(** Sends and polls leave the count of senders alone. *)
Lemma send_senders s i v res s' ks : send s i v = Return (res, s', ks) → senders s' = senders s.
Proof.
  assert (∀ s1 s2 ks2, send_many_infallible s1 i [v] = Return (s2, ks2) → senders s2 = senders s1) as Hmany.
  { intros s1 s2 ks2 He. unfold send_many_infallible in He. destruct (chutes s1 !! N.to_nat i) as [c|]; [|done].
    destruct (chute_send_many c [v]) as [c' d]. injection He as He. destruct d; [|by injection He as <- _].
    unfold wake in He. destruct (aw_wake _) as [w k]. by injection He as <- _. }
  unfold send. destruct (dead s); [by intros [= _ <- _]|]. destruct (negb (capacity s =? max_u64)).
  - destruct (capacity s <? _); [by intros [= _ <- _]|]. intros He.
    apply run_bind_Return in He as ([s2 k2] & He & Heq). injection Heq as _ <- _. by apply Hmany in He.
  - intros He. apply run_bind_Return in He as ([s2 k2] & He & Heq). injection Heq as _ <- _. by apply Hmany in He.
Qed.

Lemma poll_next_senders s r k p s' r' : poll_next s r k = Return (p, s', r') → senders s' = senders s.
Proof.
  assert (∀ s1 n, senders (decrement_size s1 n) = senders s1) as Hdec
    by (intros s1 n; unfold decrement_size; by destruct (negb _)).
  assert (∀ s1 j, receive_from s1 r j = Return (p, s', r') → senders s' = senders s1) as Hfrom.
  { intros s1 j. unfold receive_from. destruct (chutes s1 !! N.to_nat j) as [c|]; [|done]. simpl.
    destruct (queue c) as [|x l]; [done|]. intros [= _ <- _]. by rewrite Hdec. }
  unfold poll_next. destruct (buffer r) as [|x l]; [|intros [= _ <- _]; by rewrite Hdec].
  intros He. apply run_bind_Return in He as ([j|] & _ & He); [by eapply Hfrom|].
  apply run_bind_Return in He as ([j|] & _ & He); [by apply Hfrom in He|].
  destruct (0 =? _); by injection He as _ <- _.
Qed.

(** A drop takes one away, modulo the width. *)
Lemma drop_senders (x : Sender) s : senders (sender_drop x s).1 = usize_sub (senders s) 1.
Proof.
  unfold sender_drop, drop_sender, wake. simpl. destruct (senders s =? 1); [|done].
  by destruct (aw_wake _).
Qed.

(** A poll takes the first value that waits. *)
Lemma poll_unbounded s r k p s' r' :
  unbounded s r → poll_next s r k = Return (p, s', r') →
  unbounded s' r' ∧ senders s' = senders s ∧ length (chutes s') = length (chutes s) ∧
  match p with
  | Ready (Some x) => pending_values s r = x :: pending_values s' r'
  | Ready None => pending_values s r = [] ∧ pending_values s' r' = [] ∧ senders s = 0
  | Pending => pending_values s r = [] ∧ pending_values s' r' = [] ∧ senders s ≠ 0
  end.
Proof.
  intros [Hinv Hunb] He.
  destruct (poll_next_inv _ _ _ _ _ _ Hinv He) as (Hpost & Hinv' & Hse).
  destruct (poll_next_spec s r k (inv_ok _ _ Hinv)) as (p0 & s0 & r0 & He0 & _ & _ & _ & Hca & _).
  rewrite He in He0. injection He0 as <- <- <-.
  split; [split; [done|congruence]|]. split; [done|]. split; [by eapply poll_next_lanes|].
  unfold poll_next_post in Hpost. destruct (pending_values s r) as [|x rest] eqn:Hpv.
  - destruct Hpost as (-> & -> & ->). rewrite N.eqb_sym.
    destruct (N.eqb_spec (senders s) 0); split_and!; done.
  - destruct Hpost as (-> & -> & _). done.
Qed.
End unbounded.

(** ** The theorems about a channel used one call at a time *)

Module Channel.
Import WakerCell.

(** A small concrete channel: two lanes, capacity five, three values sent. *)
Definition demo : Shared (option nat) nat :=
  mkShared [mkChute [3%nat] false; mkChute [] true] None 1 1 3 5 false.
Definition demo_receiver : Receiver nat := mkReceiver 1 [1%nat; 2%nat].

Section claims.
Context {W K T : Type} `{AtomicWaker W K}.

**********

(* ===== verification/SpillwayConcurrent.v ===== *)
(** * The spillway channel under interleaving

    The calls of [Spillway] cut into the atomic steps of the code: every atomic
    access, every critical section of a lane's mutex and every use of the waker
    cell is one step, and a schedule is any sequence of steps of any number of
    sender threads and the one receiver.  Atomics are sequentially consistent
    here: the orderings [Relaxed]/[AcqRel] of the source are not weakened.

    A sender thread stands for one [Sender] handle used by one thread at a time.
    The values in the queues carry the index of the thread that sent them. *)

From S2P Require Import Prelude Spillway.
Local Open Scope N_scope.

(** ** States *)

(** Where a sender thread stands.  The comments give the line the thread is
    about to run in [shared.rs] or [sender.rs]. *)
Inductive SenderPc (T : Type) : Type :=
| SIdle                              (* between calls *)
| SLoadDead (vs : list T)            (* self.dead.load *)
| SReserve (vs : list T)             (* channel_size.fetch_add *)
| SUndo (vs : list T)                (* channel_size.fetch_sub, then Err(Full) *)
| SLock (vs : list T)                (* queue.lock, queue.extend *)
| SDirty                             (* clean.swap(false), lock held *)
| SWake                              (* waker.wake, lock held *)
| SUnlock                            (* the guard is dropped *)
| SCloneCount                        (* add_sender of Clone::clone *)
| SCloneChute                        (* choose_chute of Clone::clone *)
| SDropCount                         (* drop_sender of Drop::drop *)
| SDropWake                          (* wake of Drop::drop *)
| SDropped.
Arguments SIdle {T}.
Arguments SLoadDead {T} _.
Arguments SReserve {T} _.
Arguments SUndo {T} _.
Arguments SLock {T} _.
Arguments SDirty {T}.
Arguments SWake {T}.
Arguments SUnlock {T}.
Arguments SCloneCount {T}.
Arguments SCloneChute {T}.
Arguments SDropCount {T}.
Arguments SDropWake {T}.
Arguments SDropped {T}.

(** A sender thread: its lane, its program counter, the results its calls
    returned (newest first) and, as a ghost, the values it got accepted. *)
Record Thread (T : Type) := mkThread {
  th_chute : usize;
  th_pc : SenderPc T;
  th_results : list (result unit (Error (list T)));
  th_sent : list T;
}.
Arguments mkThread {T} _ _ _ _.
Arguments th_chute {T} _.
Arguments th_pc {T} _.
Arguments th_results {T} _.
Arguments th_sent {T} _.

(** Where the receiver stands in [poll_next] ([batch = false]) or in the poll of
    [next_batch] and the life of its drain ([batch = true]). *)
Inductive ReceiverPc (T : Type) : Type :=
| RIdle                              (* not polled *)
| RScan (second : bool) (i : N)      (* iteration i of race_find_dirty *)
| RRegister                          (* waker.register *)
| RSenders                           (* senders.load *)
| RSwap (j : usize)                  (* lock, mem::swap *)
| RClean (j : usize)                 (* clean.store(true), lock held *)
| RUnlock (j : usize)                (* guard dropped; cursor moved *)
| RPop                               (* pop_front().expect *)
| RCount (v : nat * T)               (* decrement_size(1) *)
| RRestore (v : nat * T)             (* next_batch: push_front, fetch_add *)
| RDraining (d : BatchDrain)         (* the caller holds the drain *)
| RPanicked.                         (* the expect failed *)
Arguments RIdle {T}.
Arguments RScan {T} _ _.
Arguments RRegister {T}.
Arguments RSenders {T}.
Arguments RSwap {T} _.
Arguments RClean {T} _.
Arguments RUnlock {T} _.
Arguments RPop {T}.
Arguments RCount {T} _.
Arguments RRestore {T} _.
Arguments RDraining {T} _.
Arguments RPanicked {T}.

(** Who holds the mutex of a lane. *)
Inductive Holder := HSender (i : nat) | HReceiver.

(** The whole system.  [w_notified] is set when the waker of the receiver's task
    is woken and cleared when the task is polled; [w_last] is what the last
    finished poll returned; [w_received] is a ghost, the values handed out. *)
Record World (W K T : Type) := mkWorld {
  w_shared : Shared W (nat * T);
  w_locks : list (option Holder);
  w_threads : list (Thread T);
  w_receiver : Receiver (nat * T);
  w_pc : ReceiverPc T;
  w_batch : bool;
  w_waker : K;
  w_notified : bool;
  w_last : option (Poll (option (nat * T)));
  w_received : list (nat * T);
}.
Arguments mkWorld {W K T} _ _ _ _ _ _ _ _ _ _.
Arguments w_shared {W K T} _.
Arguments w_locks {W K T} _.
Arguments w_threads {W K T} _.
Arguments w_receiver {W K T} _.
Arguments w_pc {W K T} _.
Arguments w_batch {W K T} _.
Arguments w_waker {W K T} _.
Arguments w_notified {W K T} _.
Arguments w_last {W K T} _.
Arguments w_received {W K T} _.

**********

▶ **WORK INSTRUCTIONS**: Restate word for word only the lines above from the line containing "(* pop_front().expect *)" to the line containing "is woken and", both of them included.

▶ **TASK RESPONSE**:
| RPop                               (* pop_front().expect *)
| RCount (v : nat * T)               (* decrement_size(1) *)
| RRestore (v : nat * T)             (* next_batch: push_front, fetch_add *)
| RDraining (d : BatchDrain)         (* the caller holds the drain *)
| RPanicked.                         (* the expect failed *)
Arguments RIdle {T}.
Arguments RScan {T} _ _.
Arguments RRegister {T}.
Arguments RSenders {T}.
Arguments RSwap {T} _.
Arguments RClean {T} _.
Arguments RUnlock {T} _.
Arguments RPop {T}.
Arguments RCount {T} _.
Arguments RRestore {T} _.
Arguments RDraining {T} _.
Arguments RPanicked {T}.

(** Who holds the mutex of a lane. *)
Inductive Holder := HSender (i : nat) | HReceiver.

(** The whole system.  [w_notified] is set when the waker of the receiver's task
    is woken and cleared when the task is polled; [w_last] is what the last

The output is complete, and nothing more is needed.